Aujourd’hui, cette réalité peut commencer à changer petit à petit. Au PTS, les camarades réfléchissent à l’articulation entre intervention dans la lutte des classes d’une part, et travail des révolutionnaires au sein du Parlement d’autre part. La lutte qui s’organise dans les lieux de travail signifie en même temps une lutte politique permanente.
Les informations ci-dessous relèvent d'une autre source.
(** C31. [set interface] changes one leaf: in configure mode, [set interface
    NAME mtu N] with an MTU in range and [set interface NAME shutdown] succeed
    silently on an interface of the store, set that leaf of it and leave every
    other object as it was. *)
Theorem cli_set_exact h name s i ctx c :
  prog_env h c -> ifaces_ok h c -> iface_named h c name i -> is_word name -> (length name < 63)%nat ->
  setting_ok s -> in_configure_mode ctx = true ->
  exists c', danos_cli_process (Some ctx) (Some (set_line name (setting_words s))) c = (0, [], Some ctx, c') /\
    objs c' h = <[(DANOS_OBJ_IFACE, iface_ifindex i) := to_mem (apply_setting s i)]> (objs c h).
Proof.
  intros Hp Hok Hn Hw Hlen Hs Hctx. pose proof Hn as (Hi & _ & Ho & _).
  destruct (setting_words s) as [|a l] eqn:Ea; [by destruct s|].
  destruct (setting_applied s i a l Ea Hs Hi) as (Hno & Hal & Hsh & Ha & f & v & Hset & Hleaf).
  rewrite process_set by done. rewrite (set_words name (a :: l) Hw Hlen Hal Hsh a l c eq_refl Ha).
  rewrite (find_iface_named h c name i Hp Hok Hn), Hno. cbv zeta iota. rewrite Hset, Hleaf.
  destruct (write_iface_ok h c i (apply_setting s i) Hp) as (c' & -> & _ & Ho'); [|by destruct s|done|by exists c'].
  destruct s as [n|]; cbn [apply_setting setting_ok] in *; (apply edited_wf; [done|]); [lia|].
  destruct Hi as (_ & _ & _ & Hm & _). exact Hm.
Qed.

(** [no shutdown] is always refused: the attribute behind [no] is split off
    in place, which empties it first, so that the documented command that
    brings an interface up reports an unsupported attribute and changes
    nothing. *)
Theorem cli_no_shutdown_refused h name i ctx c :
  prog_env h c -> ifaces_ok h c -> iface_named h c name i -> is_word name -> (length name < 63)%nat ->
  in_configure_mode ctx = true ->
  danos_cli_process (Some ctx) (Some (set_line name [lit "no"; lit "shutdown"])) c =
    (-1, lit "% unsupported attribute: " ++ [10], Some ctx, c).
Proof.
  intros Hp Hok Hn Hw Hlen Hctx. rewrite process_set; try done; [|lit_text|cbn; lia].
  rewrite (set_words name [lit "no"; lit "shutdown"] Hw Hlen ltac:(lit_text) ltac:(cbn; lia) _ _ c eq_refl ltac:(cbn; lia)).
  by rewrite (find_iface_named h c name i Hp Hok Hn).
Qed.

(** Outside configure mode nothing is changed: whatever the line, the
    store, its log and its events are the ones before, and only [configure]
    enters the mode. *)
Theorem cli_view_mode_readonly ctx line c :
  in_configure_mode ctx = false ->
  let '(rc, out, ctx', c') := danos_cli_process (Some ctx) line c in
  c' = c /\ (option_map in_configure_mode ctx' = Some true -> rc = 0 /\ out = lit "Entering configuration mode" ++ [10]).
Proof.
  intros Hctx. destruct line as [line|]; cbn [danos_cli_process]; [|cbn; by rewrite Hctx].
  case_bool_decide; [cbn; by rewrite Hctx|]. destruct (split_cmd _ _ _ _) as [cmd args]. rewrite Hctx. cbn [andb].
  destruct (streq cmd "show"); [destruct (cli_show args c) as [rc out]; cbn; by rewrite Hctx|].
  destruct (_ || _); [done|]. destruct (_ || _); [unfold cli_cmd_exit; rewrite Hctx; cbn; by rewrite Hctx|].
  destruct (_ || _); cbn; by rewrite Hctx.
Qed.

(** ** The session ends with its input *)

Lemma fgets_shorter n input line rest : (0 < n)%nat -> fgets n input = Some (line, rest) -> (length rest < length input)%nat.
Proof.
  destruct input as [|c input]; [done|]. intros Hn [= H].
  assert (Hle : forall k s, (length (fgets_loop k s).2 <= length s)%nat).
  { induction k as [|k IH]; intros [|d s]; cbn [fgets_loop snd length]; try lia.
    destruct (d =? 10); [cbn; lia|]. specialize (IH s). destruct (fgets_loop k s). cbn in *. lia. }
  destruct n as [|n]; [lia|]. cbn [fgets_loop] in H. destruct (c =? 10); [injection H as _ <-; cbn; lia|].
  specialize (Hle n input). destruct (fgets_loop n input) as [l r]. injection H as _ <-. cbn in *. lia.
Qed.

(** More turns than the input has bytes change nothing. *)
Lemma cli_run_enough fuel input out ctx c :
  (length input < fuel)%nat -> cli_run_loop fuel input out ctx c = cli_run_loop (S (length input)) input out ctx c.
Proof.
  revert input out ctx c.
  assert (H : forall f1 f2 input out ctx c, (length input < f1)%nat -> (length input < f2)%nat ->
    cli_run_loop f1 input out ctx c = cli_run_loop f2 input out ctx c); [|intros; apply H; lia].
  induction f1 as [|f1 IH]; intros [|f2] input out ctx c H1 H2; try lia. cbn [cli_run_loop].
  destruct (fgets 1023 input) as [[line rest]|] eqn:E; [|done].
  pose proof (fgets_shorter 1023 input line rest ltac:(lia) E).
  destruct (danos_cli_process _ _ _) as [[[rc o] ctx'] c']. destruct (rc =? 1); [done|]. apply IH; lia.
Qed.

End set_theorems.

(** ** Examples *)

Definition demo_cli : danos_cli_ctx_t := mk_cli true (lit "danos(config)# ").

Lemma cli_set_exact_witness :
  exists c', danos_cli_process (Some demo_cli) (Some (lit "set interface eth0 mtu 9000")) demo_eth_core =
      (0, [], Some demo_cli, c') /\
    objs c' 1 = <[(DANOS_OBJ_IFACE, 4) := to_mem (edited 9000 true demo_eth)]> (objs demo_eth_core 1).
Proof.
  destruct demo_eth_facts as (Hp & Hok & Hn).
  apply (cli_set_exact 1 (lit "eth0") (SetMtu 9000) demo_eth demo_cli demo_eth_core Hp Hok Hn).
  - lit_text.
  - cbn. lia.
  - cbn. lia.
  - reflexivity.
Defined.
La combinaison entre lutte pour l’augmentation des salaires et l’amélioration des conditions de travail, d’un côté, et lutte politique de l’autre côté, a permis au PTS, non seulement de forger des courants anti-bureaucratiques dans les syndicats, mais aussi d’avancer vers l’émergence d’une gauche révolutionnaire ancrée dans la classe ouvrière.

En ce sens, le principal slogan de la campagne du PTS aux primaires du FIT a été celui de « renouveler et renforcer le FIT, avec la force des travailleurs, des femmes et de la jeunesse ». Et c’est également en raison de ce travail patient et de longue haleine que l’on peut voir aujourd’hui de nouvelles générations de militants et militantes, des centaines de travailleurs et travailleuses qui décident de faire un pas supplémentaire, commencent à s’impliquer en politique et sont aujourd’hui les candidats du PTS pour les prochaines élections.

Une réflexion à poursuivre et des leçons à tirer

La question n’est donc pas seulement celle de savoir combien de voix l’extrême-gauche a réussi à faire lors des dernières élections en Argentine : cela est évidemment important, et le fait d’avoir des députés au service des travailleurs et pour intervenir dans la lutte de classes est particulièrement utile. Mais la question fondamentale est de savoir s’il existe aujourd’hui en Argentine une force militante, même à une échelle encore relativement modeste, qui soit déterminée à lutter pour gagner de l’influence, non seulement syndicale mais aussi politique, dans les entreprises et les syndicats qui sont aujourd’hui encore sous le contrôle de la bureaucratie syndicale. C’est cette bataille stratégique qui permettra de contribuer à la recomposition du mouvement ouvrier dans un sens révolutionnaire, et qui posera les bases pour que la classe ouvrière organisée puisse être une alternative politique pour les millions qui subissent les conséquences de la crise capitaliste et de l’austérité.

De quoi réfléchir pour les militants révolutionnaires en Europe, à la lumière de l’expérience de formations comme Syriza et Podemos.